Since Warren East took over as CEO of Rolls-Royce in 2015, the business has undergone a series of changes as part of a move to ‘simplify’ its structure based on three distinct operating units – civil aerospace, defence and power systems.

Against this backdrop, it is not surprising that a decision has been taken to divest the commercial marine part of the business. Rolls-Royce moved into the marine industry gradually, through a process of acquisition, over the past decade. However, the diverse nature of its marine activities, which includes the manufacture and supply of deck machinery and equipment, as well as ship design services, is not a good fit with its core operations.

Having slumped in the wake of the financial crisis and again in 2015, the global shipping industry is now showing signs of recovery, with growing demand for freight transportation services. Therefore, the time is right for Rolls-Royce to proceed with its divestment in the hope of attracting an enhanced price in an improving marketplace. A resurgence in the price of oil and gas is also helping to secure some of its key customer channels. Encouraged by this growing market demand, it is thought that GE, Wartsila and Siemens could be among the potential suitors.

Crucially, Rolls-Royce is taking care to ring fence core defence assets – specifically, its naval marine and nuclear submarines operations. These operations will form part of the company’s new ‘defence’ unit. As a key supplier to the US Department of Defense and the Royal Navy, the company will be hoping to consolidate and expand these core activities through a programme of strategic investment.

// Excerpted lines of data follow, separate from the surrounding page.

(* ===== verification/TileReduce.v ===== *)
(** * Reductions of tiles

    Model of [tile_reduce_typed] with its wave and work-group forms
    ([src/ipc/context_ipc_tmpl_device.hpp], [src/gda/context_gda_tmpl_device.hpp]):
    every PE sends its part of a segment of the tile to a slot of the root's work
    array and raises a flag there, the root waits for the flags, combines the slots
    and writes the destination, and all synchronise before the next segment.  Any
    number of calls, with any roots, follow one another.  A segment is sent in two
    steps between which the slot holds arbitrary values; the root combines element
    by element.  The lanes of a PE share these loops ([Loops.strided_partition]) and
    meet at barriers between them, so a PE is one thread here.  Elements are counted
    and offsets taken modulo [2^64]; the flag, a [long] that counts segments, is
    not. *)

From Stdlib Require Import ZArith Lia.
From stdpp Require Import base option numbers list relations.
From S2P Require Import Prelude.

Open Scope Z_scope.

(** ** Coordinates *)

(** One dimension: strides in elements, start and boundary of the tile. *)
Record dim := mkDim { src_stride : Z; dst_stride : Z; start : Z; bound : Z }.

Definition extent (d : dim) : Z := u64 (bound d - start d).

Definition SIZE_MAX : Z := 2 ^ 64 - 1.

(** The loop over the dimensions, from the first. *)
Fixpoint num_elements_loop (ds : list dim) (total : Z) : Z :=
  match ds with
  | [] => total
  | d :: ds =>
      if bound d <? start d then 0
      else if negb (extent d =? 0) && (SIZE_MAX / extent d <? total) then 0
      else num_elements_loop ds (u64 (total * extent d))
  end.

Definition tile_num_elements (ds : list dim) : Z := num_elements_loop ds 1.

(** The loop from the last dimension: [rds] are the dimensions in reverse. *)
Fixpoint offset_loop (stride : dim -> Z) (rds : list dim) (flat_idx offset : Z) : Z :=
  match rds with
  | [] => offset
  | d :: rds =>
      let coord := flat_idx mod extent d in
      offset_loop stride rds (flat_idx / extent d) (u64 (offset + (start d + coord) * stride d))
  end.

For the supply chain, the sale is bound to bring short-term upheaval and uncertainty. Rather than wait for their new customer to come forward, suppliers should aim to be as proactive as possible. Instead of sitting back and waiting for a new customer to contact them, they should be setting up meetings now to highlight their role in fulfilling key product lines and any intellectual property assets they might be willing to leverage.

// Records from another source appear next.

Definition publish (o : op) (s : state) : state :=
  mkState (post s + lanes o) (lock s) (buf s) (dbrec s) (dbreg s) (cqe s)
    (if fetching o && negb (dp o) then u32 (fetching_atomic_idx s + lanes o) else fetching_atomic_idx s) (pc s)
    (completed s) (trace s) (rung s) (log s ++ entries o (post s) (fetching_atomic_idx s)).

Definition store_dbrec (s : state) : state :=
  mkState (post s) (lock s) (buf s) (be32 (u16 (post s))) (dbreg s) (cqe s) (fetching_atomic_idx s) (pc s)
    (completed s) (trace s) (post s) (log s).

Definition store_dbreg (wqe : list Z) (s : state) : state :=
  mkState (post s) (lock s) (buf s) (dbrec s) (gda_mlx5_db_register wqe) (cqe s) (fetching_atomic_idx s) (pc s)
    (completed s) (trace s) (rung s) (log s).

(** One step of a wavefront; [None] while it spins or has nothing to do. *)
Definition exec (p : Z) (s : state) : option state :=
  match pc s p with
  | Idle => None
  | Locking o =>
      if lock s =? 0 then Some (goto p (if dp o then Filling o 0 else PostLoad o) (set_lock 1 s)) else None
  | PostLoad o =>
      Some (goto p (if post s + lanes o <=? depth then Filling o 0 else PostPoll o (post s)) s)
  | PostPoll o sq_post => if poll sq_post (lanes o) (cqe s) then Some (goto p (Filling o 0) s) else None
  | Filling o lane =>
      match reqs o !! lane with
      | Some r =>
          let sq_idx := mlx5_sq_idx (mlx5_wqe_idx (post s) (Z.of_nat lane)) in
          Some (goto p (if Nat.ltb (S lane) (length (reqs o)) then Filling o (S lane) else Publish o)
                 (copy_to_sq sq_idx (entry o (post s) (fetching_atomic_idx s) lane r) s))
      | None => None
      end
  | Publish o => Some (goto p (if ring_db o then DbRec o else Unlock o) (publish o s))
  | DbRec o => Some (goto p (DbReg o) (store_dbrec s))
  | DbReg o => Some (goto p (Unlock o) (store_dbreg (buf s (mlx5_sq_idx (mlx5_wqe_idx (post s) (-1)))) s))
  | Unlock o => Some (goto p (if fetching o && negb (dp o) then QuietLoad else Idle) (set_lock 0 s))
  | QuietLoad => Some (goto p (if post s + depth <=? depth then Idle else QuietPoll (post s)) s)
  | QuietPoll sq_post => if poll sq_post depth (cqe s) then Some (goto p Idle s) else None
  end.

(** The completion word for entry [k]; [x] is the signature and the owner nibble,
    the opcode is [MLX5_CQE_REQ = 0]. *)
Definition cqe_word (x k : Z) : Z := to_be Little 2 (u16 k) + 2 ^ 16 * x.

(** The device executes its next entry. *)
Definition nic (x : Z) (s : state) : option state :=
  if from_be Little 4 (dbrec s) =? u16 (completed s) then None
  else
    let wqe := buf s (mlx5_sq_idx (u16 (completed s))) in
    Some (mkState (post s) (lock s) (buf s) (dbrec s) (dbreg s)
            (if reports wqe then cqe_word x (completed s) else cqe s) (fetching_atomic_idx s) (pc s)
            (completed s + 1) (trace s ++ [wqe]) (rung s) (log s)).

(** Wavefronts start operations allowed by [ok] or [mlx5_quiet], and the device works. *)
Inductive step (ok : op -> Prop) (s : state) : state -> Prop :=
  | step_post p o : pc s p = Idle -> ok o -> step ok s (goto p (Locking o) s)
  | step_quiet p : pc s p = Idle -> step ok s (goto p QuietLoad s)
  | step_exec p s' : exec p s = Some s' -> step ok s s'
  | step_nic x s' : 0 <= x < 2 ^ 12 -> nic x s = Some s' -> step ok s s'.

(** The completion entry is filled with [0xF1]; everything else is zero. *)
Definition start : state :=
  mkState 0 0 (fun _ => []) 0 [] 4059165169 0 (fun _ => Idle) 0 [] 0 [].

(** ** Index arithmetic *)

(** The depth is a power of two that fits the 16-bit index. *)
Context (d : Z) (Hd : 0 <= d <= 15) (Hdepth : depth = 2 ^ d).

Lemma depth_range : 1 <= depth <= 32768.
Proof.
  rewrite Hdepth. split; [apply Z.lt_pred_le, Z.pow_pos_nonneg; lia|].
  change 32768 with (2 ^ 15). apply Z.pow_le_mono_r; lia.
Qed.

Lemma depth_divides : (depth | 2 ^ 16).
Proof. rewrite Hdepth. exists (2 ^ (16 - d)). rewrite <- Z.pow_add_r by lia. f_equal. lia. Qed.

Lemma slot_mod k : mlx5_sq_idx (u16 k) = k mod depth.
Proof.
  pose proof depth_range as Hr. unfold mlx5_sq_idx, depth_mask. rewrite (wrap_small 16 (depth - 1)) by lia.
  replace (depth - 1) with (Z.ones d) by (rewrite Z.ones_equiv, Hdepth; lia).
  rewrite Z.land_ones by lia. rewrite <- Hdepth. apply wrap_mod_divide; [lia|apply depth_divides].
Qed.

Lemma slot_distinct k k' : k < k' < k + depth -> k mod depth <> k' mod depth.
Proof.
  intros Hk He. pose proof depth_range. assert (Hm : (k' - k) mod depth = 0).
  { rewrite Zminus_mod, He, Z.sub_diag. apply Z.mod_0_l. lia. }
  rewrite Z.mod_small in Hm by lia. lia.
Qed.

(** ** The completion entry *)

Lemma byteswap_range n x : 0 <= byteswap n x < 2 ^ (8 * Z.of_nat n).
Proof.
  revert x. induction n as [|n IH]; intros x; [simpl; lia|]. cbn [byteswap].
  specialize (IH (Z.shiftr x 8)). change 255 with (Z.ones 8). rewrite Z.land_ones by lia.
  rewrite lor_shiftl by lia. pose proof (Z.mod_pos_bound x (2 ^ 8)) as Hm.
  replace (8 * Z.of_nat (S n)) with (8 + 8 * Z.of_nat n) by lia. rewrite Z.pow_add_r by lia. nia.
Qed.

(** What the completion word says after [c] completions. *)
Definition cqe_ok (c w : Z) : Prop :=
  (c = 0 /\ w = 4059165169) \/ (1 <= c /\ exists x, 0 <= x < 2 ^ 12 /\ w = cqe_word x (c - 1)).

Lemma poll_unfold c w sq_post requested : cqe_ok c w ->
  poll sq_post requested w =
  negb (c =? 0) && ((u16 (sq_post - c) >? depth) || (u16 (depth - u16 (sq_post - c)) >=? requested)).
Proof.
  intros [[-> ->]|(Hc & x & Hx & ->)]; [reflexivity|].
  unfold poll, cqe_word. rewrite to_be_little. pose proof (byteswap_range 2 (u16 (c - 1))) as Hb.
  change (2 ^ (8 * Z.of_nat 2)) with (2 ^ 16) in Hb. set (b := byteswap 2 (u16 (c - 1))) in *.
  assert (Hu : u16 (b + 2 ^ 16 * x) = b).
  { unfold wrap. rewrite Z.mul_comm, Z.mod_add by lia. apply Z.mod_small. lia. }
  assert (Hop : u8 (Z.shiftr (b + 2 ^ 16 * x) 28) = 0).
  { rewrite Z.shiftr_div_pow2, Z.div_small by lia. reflexivity. }
  rewrite Hu, Hop. simpl (0 =? MLX5_CQE_INVALID). cbv iota. rewrite (proj2 (Z.eqb_neq c 0)) by lia.
  assert (Hh : from_be Little 2 b = u16 (c - 1)).
  { subst b. apply byteswap_twice. apply wrap_range. lia. }
  rewrite Hh, wrap_add_l. replace (c - 1 + 1) with c by lia. by rewrite wrap_sub_l, wrap_sub_r.
Qed.

(** The poll loop ends only when there is room, respectively when everything in
    the snapshot is complete. *)
Lemma poll_sound c w sq_post requested : cqe_ok c w -> sq_post - c <= depth -> requested <= depth ->
  poll sq_post requested w = true -> sq_post + requested - c <= depth.
Proof.
  intros Hw Hle Hr Hp. rewrite (poll_unfold c) in Hp by done. pose proof depth_range.
  destruct (Z.le_gt_cases sq_post c) as [|Hgt]; [lia|].
  rewrite (wrap_small 16 (sq_post - c)) in Hp by lia. rewrite wrap_small in Hp by lia. lia.
Qed.

Lemma poll_complete c w sq_post requested : cqe_ok c w -> 1 <= c -> 0 <= requested <= depth ->
  (c <= sq_post /\ sq_post + requested - c <= depth) \/ 0 <= c - sq_post < 2 ^ 16 - depth ->
  poll sq_post requested w = true.
Proof.
  intros Hw Hc Hr Hroom. rewrite (poll_unfold c) by done. pose proof depth_range.
  rewrite (proj2 (Z.eqb_neq c 0)) by lia. destruct (Z.le_gt_cases c sq_post) as [Hle|Hgt].
  - rewrite (wrap_small 16 (sq_post - c)) by lia. rewrite wrap_small by lia. simpl. lia.
  - assert (Hu : u16 (sq_post - c) = sq_post - c + 2 ^ 16).
    { symmetry. apply (Z.mod_unique _ _ (-1)); lia. }
    rewrite Hu. simpl. lia.
Qed.

Lemma cqe_word_ok c x : 0 <= c -> 0 <= x < 2 ^ 12 -> cqe_ok (c + 1) (cqe_word x c).
Proof. intros Hc Hx. right. split; [lia|]. exists x. split; [done|]. f_equal. lia. Qed.

(** ** Invariant *)

Definition normal (o : op) : Prop := dp o = false /\ 1 <= lanes o <= 64.

Definition locked (c : counter) : bool :=
  match c with Idle | Locking _ | QuietLoad | QuietPoll _ => false | _ => true end.

(** The first [n] entries of [o] are in their slots. *)
Definition filled (s : state) (o : op) (n : nat) : Prop :=
  forall j r, (j < n)%nat -> reqs o !! j = Some r ->
    buf s ((post s + Z.of_nat j) mod depth) = entry o (post s) (fetching_atomic_idx s) j r.

Definition pc_ok (s : state) (c : counter) : Prop :=
  match c with
  | Idle | QuietLoad => True
  | Locking o | PostLoad o | DbRec o | DbReg o | Unlock o => normal o
  | PostPoll o sq_post => normal o /\ sq_post = post s /\ depth < sq_post + lanes o
  | Filling o lane =>
      normal o /\ Z.of_nat lane < lanes o /\ post s + lanes o - completed s <= depth /\ filled s o lane
  | Publish o => normal o /\ post s + lanes o - completed s <= depth /\ filled s o (length (reqs o))
  | QuietPoll sq_post => 0 < sq_post <= post s
  end.

Record inv (s : state) : Prop := {
  inv_lock : lock s = 0 \/ (lock s = 1 /\ exists p, locked (pc s p) = true);
  inv_free : lock s = 0 -> forall p, locked (pc s p) = false;
  inv_one : forall p q, locked (pc s p) = true -> locked (pc s q) = true -> p = q;
  inv_count : 0 <= completed s <= rung s /\ rung s <= post s /\ post s - completed s <= depth;
  inv_log : Z.of_nat (length (log s)) = post s;
  inv_reports : forall w, w ∈ log s -> reports w = true;
  inv_trace : trace s = take (Z.to_nat (completed s)) (log s);
  inv_buf : forall k, completed s <= k < post s -> log s !! Z.to_nat k = Some (buf s (k mod depth));
  inv_dbrec : dbrec s = be32 (u16 (rung s));
  inv_cqe : cqe_ok (completed s) (cqe s);
  inv_pc : forall p, pc_ok s (pc s p)
}.

(** Every entry of a normal operation asks for a completion. *)
Lemma ctrl_fm wqe_idx opcode qpn ds fm_ce_se rest :
  field 11 1 (gda_mlx5_wqe_ctrl wqe_idx opcode qpn ds fm_ce_se ++ rest) = Z.land fm_ce_se 255.
Proof. reflexivity. Qed.

Lemma entry_reports o sq_post idx lane r : dp o = false -> reports (entry o sq_post idx lane r) = true.
Proof.
  intros Hdp. unfold reports, entry. rewrite Hdp. destruct r.
  - unfold gda_mlx5_wqe_rma. destruct (_ && _); rewrite ctrl_fm; reflexivity.
  - destruct (_ && _), fence; unfold gda_mlx5_wqe_amo; rewrite ctrl_fm; reflexivity.
Qed.

Lemma entries_length o sq_post idx : length (entries o sq_post idx) = length (reqs o).
Proof. apply length_imap. Qed.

For Rolls-Royce, this latest round of cost cutting should help to draw the line under significant losses and with its defence assets intact, there is everything to play for as Trump’s administration seems set on increasing spending. With the F-35 programme progressing and A-350-XWB civil engine in full production, the company will be able to look to the future with confidence and have a strong chance of securing next generation contracts.

For suppliers to the company’s commercial marine business on the other hand, the changes could bring some short-term pain, in exchange for long-term gain, as global demand for shipping vessels begins to recover.

Paul Adams is head of aerospace and defence at management consultancy, Vendigital. He specialises in advising manufacturers in the sector on ways to reduce cost and create sustainable value.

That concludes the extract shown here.